- _EXERCISE DETAILS_
Look below for the line that contains "0 ≤ s → Z.land", then copy it and each following line exactly, through and including the line that contains "Implicit Types (x y".

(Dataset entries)
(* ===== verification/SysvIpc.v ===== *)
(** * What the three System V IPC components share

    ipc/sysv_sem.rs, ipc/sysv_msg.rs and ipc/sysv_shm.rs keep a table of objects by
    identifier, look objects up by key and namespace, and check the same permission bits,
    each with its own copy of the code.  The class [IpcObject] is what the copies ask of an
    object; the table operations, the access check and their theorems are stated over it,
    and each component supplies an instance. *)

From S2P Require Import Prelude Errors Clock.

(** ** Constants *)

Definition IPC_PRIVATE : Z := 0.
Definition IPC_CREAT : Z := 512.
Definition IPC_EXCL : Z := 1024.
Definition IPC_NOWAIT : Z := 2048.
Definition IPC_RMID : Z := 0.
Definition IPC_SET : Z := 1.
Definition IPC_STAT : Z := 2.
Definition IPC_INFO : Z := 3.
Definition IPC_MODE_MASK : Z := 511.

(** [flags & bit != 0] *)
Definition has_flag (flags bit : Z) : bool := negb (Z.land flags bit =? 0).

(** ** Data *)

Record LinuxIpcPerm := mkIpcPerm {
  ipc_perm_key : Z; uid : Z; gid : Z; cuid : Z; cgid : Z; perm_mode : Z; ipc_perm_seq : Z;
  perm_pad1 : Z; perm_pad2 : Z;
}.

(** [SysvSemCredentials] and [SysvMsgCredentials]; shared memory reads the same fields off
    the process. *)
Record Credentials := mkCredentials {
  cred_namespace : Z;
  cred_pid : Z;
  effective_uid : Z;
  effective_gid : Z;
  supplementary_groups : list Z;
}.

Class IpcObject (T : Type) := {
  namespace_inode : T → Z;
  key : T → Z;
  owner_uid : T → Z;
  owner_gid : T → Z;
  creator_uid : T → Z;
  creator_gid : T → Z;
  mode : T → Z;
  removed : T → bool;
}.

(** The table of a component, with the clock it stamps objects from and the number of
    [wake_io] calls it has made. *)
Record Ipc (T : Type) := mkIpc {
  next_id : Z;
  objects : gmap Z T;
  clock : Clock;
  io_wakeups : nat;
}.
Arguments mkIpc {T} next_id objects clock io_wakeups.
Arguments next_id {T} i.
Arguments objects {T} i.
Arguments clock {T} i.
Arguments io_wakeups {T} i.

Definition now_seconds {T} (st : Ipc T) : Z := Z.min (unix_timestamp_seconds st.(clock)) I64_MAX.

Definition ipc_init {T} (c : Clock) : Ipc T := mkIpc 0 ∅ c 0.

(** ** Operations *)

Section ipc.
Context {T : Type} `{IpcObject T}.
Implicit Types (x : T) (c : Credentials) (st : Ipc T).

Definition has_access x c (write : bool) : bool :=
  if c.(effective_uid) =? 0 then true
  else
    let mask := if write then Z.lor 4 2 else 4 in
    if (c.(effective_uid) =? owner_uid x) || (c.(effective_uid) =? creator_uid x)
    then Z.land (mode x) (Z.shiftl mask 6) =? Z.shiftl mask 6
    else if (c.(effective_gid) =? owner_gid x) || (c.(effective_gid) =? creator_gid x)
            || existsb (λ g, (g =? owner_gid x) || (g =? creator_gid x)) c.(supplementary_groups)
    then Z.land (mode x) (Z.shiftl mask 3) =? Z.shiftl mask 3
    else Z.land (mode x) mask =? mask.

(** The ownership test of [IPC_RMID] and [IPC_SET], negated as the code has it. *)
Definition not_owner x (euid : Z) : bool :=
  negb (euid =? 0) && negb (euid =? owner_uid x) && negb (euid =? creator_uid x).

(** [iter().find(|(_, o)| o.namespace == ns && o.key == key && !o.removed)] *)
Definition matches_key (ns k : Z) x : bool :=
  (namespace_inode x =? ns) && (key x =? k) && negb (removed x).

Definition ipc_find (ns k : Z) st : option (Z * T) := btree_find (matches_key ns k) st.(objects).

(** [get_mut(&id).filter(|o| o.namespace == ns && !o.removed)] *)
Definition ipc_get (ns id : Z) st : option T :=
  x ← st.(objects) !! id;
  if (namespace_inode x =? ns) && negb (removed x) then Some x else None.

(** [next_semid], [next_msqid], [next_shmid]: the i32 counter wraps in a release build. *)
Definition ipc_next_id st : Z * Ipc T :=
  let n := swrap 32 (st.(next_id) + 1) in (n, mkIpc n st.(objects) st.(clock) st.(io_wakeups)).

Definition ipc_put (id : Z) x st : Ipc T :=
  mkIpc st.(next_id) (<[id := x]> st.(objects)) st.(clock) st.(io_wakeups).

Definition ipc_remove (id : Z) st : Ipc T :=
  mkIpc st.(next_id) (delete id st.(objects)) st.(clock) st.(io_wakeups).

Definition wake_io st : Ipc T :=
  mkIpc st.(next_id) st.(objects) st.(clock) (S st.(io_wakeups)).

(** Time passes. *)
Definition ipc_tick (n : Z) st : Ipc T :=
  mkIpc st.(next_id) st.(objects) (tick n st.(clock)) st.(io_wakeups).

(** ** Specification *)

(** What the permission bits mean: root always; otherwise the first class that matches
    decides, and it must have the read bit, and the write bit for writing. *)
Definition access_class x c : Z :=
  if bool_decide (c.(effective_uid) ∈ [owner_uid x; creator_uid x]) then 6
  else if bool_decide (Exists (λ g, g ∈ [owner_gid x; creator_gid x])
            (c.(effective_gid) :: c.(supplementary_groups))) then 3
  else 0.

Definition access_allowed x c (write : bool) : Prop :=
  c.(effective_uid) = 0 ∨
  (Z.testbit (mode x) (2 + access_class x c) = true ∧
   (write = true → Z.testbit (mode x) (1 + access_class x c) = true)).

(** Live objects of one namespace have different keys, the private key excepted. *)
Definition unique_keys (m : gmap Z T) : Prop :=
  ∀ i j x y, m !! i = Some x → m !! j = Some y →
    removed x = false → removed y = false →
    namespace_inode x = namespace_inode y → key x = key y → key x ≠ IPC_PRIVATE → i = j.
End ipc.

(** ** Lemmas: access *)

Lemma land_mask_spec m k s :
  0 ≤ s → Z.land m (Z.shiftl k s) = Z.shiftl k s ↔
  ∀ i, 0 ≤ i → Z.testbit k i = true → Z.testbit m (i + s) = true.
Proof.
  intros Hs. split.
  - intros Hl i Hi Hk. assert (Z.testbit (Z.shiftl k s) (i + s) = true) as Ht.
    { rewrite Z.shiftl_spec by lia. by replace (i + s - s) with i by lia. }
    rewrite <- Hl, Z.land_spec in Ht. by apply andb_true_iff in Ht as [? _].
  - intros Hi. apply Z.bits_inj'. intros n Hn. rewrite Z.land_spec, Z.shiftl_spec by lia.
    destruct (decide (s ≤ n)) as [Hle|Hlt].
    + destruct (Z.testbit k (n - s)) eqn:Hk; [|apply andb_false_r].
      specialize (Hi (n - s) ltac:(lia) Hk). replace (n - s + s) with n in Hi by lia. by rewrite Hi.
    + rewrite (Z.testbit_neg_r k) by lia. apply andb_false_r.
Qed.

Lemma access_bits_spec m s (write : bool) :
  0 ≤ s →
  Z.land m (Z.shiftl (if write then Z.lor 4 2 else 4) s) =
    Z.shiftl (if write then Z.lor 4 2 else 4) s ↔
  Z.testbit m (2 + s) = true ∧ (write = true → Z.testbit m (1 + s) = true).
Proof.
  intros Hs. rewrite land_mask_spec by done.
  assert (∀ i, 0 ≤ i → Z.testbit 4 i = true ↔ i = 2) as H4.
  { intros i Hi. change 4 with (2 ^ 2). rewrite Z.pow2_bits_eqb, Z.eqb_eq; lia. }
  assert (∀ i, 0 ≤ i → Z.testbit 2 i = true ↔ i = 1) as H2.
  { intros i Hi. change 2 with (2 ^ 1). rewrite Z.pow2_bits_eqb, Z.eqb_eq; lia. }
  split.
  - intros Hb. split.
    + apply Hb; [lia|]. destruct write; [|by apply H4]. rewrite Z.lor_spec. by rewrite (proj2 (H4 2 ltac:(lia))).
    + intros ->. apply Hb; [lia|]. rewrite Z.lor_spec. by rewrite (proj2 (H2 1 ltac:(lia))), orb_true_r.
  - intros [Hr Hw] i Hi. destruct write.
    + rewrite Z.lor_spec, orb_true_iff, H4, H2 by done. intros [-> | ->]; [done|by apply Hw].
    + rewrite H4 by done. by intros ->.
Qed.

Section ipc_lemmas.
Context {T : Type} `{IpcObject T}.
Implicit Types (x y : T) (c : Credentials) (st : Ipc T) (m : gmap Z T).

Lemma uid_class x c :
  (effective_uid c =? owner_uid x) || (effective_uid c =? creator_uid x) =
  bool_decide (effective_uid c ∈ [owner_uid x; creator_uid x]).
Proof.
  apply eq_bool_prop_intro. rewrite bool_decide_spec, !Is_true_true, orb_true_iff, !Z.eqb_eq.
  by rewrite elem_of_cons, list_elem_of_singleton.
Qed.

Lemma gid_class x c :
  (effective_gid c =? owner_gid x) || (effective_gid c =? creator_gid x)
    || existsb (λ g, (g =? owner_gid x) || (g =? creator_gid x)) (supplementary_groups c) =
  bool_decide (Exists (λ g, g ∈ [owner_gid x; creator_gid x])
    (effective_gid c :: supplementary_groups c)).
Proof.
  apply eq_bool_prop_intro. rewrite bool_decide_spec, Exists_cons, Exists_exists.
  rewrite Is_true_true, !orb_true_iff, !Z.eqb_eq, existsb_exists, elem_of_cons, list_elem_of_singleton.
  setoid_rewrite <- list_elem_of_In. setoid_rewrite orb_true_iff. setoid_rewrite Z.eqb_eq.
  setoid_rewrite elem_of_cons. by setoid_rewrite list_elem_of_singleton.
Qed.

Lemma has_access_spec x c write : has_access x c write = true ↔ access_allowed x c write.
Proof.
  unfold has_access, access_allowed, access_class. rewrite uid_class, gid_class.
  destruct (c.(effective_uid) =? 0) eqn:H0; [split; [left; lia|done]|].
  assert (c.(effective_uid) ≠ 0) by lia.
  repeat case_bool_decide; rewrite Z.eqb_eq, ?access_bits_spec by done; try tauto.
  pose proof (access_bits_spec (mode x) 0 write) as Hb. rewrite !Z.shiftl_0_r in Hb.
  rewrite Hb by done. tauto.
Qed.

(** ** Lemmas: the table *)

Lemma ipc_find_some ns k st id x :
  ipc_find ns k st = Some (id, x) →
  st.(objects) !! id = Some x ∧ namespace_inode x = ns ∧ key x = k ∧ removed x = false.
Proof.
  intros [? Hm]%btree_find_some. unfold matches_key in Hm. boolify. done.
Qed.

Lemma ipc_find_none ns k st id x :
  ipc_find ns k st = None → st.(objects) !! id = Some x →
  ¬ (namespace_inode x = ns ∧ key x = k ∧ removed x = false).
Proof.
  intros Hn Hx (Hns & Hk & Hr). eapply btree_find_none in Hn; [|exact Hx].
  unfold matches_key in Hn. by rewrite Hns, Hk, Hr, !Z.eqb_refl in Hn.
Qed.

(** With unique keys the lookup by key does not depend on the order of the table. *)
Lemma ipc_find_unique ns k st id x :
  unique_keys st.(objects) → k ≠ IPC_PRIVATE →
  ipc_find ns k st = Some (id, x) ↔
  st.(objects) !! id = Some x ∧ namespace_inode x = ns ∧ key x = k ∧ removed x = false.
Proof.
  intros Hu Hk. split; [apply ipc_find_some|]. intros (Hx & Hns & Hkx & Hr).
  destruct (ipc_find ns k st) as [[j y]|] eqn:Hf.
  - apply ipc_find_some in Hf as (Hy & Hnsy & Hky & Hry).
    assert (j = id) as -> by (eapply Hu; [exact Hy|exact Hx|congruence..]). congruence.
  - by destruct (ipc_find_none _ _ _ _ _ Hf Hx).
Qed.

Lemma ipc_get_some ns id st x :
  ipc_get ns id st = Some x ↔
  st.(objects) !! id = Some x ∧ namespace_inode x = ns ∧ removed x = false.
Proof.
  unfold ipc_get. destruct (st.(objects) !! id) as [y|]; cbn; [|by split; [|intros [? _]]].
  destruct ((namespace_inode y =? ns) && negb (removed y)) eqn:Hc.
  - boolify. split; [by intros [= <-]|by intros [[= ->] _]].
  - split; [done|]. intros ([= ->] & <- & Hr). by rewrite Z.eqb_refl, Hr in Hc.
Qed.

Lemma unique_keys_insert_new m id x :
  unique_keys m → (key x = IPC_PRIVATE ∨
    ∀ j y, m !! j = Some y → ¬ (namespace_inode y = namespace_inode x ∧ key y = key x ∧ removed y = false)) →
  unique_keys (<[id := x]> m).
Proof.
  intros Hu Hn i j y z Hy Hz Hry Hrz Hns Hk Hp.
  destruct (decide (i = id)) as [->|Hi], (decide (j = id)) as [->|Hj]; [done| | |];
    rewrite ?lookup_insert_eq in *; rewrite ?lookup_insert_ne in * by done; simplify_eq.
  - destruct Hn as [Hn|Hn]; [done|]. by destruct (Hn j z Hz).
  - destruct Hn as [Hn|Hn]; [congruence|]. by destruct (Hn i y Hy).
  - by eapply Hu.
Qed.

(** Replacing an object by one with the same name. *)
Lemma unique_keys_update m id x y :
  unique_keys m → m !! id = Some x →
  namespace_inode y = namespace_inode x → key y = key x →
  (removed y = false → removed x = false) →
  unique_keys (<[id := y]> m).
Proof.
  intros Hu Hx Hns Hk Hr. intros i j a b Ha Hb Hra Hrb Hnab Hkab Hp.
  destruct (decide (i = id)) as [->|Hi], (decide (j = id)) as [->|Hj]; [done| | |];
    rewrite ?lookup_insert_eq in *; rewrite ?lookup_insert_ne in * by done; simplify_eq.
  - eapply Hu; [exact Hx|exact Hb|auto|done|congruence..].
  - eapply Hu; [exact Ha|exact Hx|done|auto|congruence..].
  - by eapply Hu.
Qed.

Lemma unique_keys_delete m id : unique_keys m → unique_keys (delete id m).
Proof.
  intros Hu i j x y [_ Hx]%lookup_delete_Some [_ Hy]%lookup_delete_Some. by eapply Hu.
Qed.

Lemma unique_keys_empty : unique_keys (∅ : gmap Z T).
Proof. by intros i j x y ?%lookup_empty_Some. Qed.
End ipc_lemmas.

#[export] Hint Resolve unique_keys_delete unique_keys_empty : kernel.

- _OUTPUT_
  0 ≤ s → Z.land m (Z.shiftl k s) = Z.shiftl k s ↔
  ∀ i, 0 ≤ i → Z.testbit k i = true → Z.testbit m (i + s) = true.
Proof.
  intros Hs. split.
  - intros Hl i Hi Hk. assert (Z.testbit (Z.shiftl k s) (i + s) = true) as Ht.
    { rewrite Z.shiftl_spec by lia. by replace (i + s - s) with i by lia. }
    rewrite <- Hl, Z.land_spec in Ht. by apply andb_true_iff in Ht as [? _].
  - intros Hi. apply Z.bits_inj'. intros n Hn. rewrite Z.land_spec, Z.shiftl_spec by lia.
    destruct (decide (s ≤ n)) as [Hle|Hlt].
    + destruct (Z.testbit k (n - s)) eqn:Hk; [|apply andb_false_r].
      specialize (Hi (n - s) ltac:(lia) Hk). replace (n - s + s) with n in Hi by lia. by rewrite Hi.
    + rewrite (Z.testbit_neg_r k) by lia. apply andb_false_r.
Qed.

Lemma access_bits_spec m s (write : bool) :
  0 ≤ s →
  Z.land m (Z.shiftl (if write then Z.lor 4 2 else 4) s) =
    Z.shiftl (if write then Z.lor 4 2 else 4) s ↔
  Z.testbit m (2 + s) = true ∧ (write = true → Z.testbit m (1 + s) = true).
Proof.
  intros Hs. rewrite land_mask_spec by done.
  assert (∀ i, 0 ≤ i → Z.testbit 4 i = true ↔ i = 2) as H4.
  { intros i Hi. change 4 with (2 ^ 2). rewrite Z.pow2_bits_eqb, Z.eqb_eq; lia. }
  assert (∀ i, 0 ≤ i → Z.testbit 2 i = true ↔ i = 1) as H2.
  { intros i Hi. change 2 with (2 ^ 1). rewrite Z.pow2_bits_eqb, Z.eqb_eq; lia. }
  split.
  - intros Hb. split.
    + apply Hb; [lia|]. destruct write; [|by apply H4]. rewrite Z.lor_spec. by rewrite (proj2 (H4 2 ltac:(lia))).
    + intros ->. apply Hb; [lia|]. rewrite Z.lor_spec. by rewrite (proj2 (H2 1 ltac:(lia))), orb_true_r.
  - intros [Hr Hw] i Hi. destruct write.
    + rewrite Z.lor_spec, orb_true_iff, H4, H2 by done. intros [-> | ->]; [done|by apply Hw].
    + rewrite H4 by done. by intros ->.
Qed.

Section ipc_lemmas.
Context {T : Type} `{IpcObject T}.
Implicit Types (x y : T) (c : Credentials) (st : Ipc T) (m : gmap Z T).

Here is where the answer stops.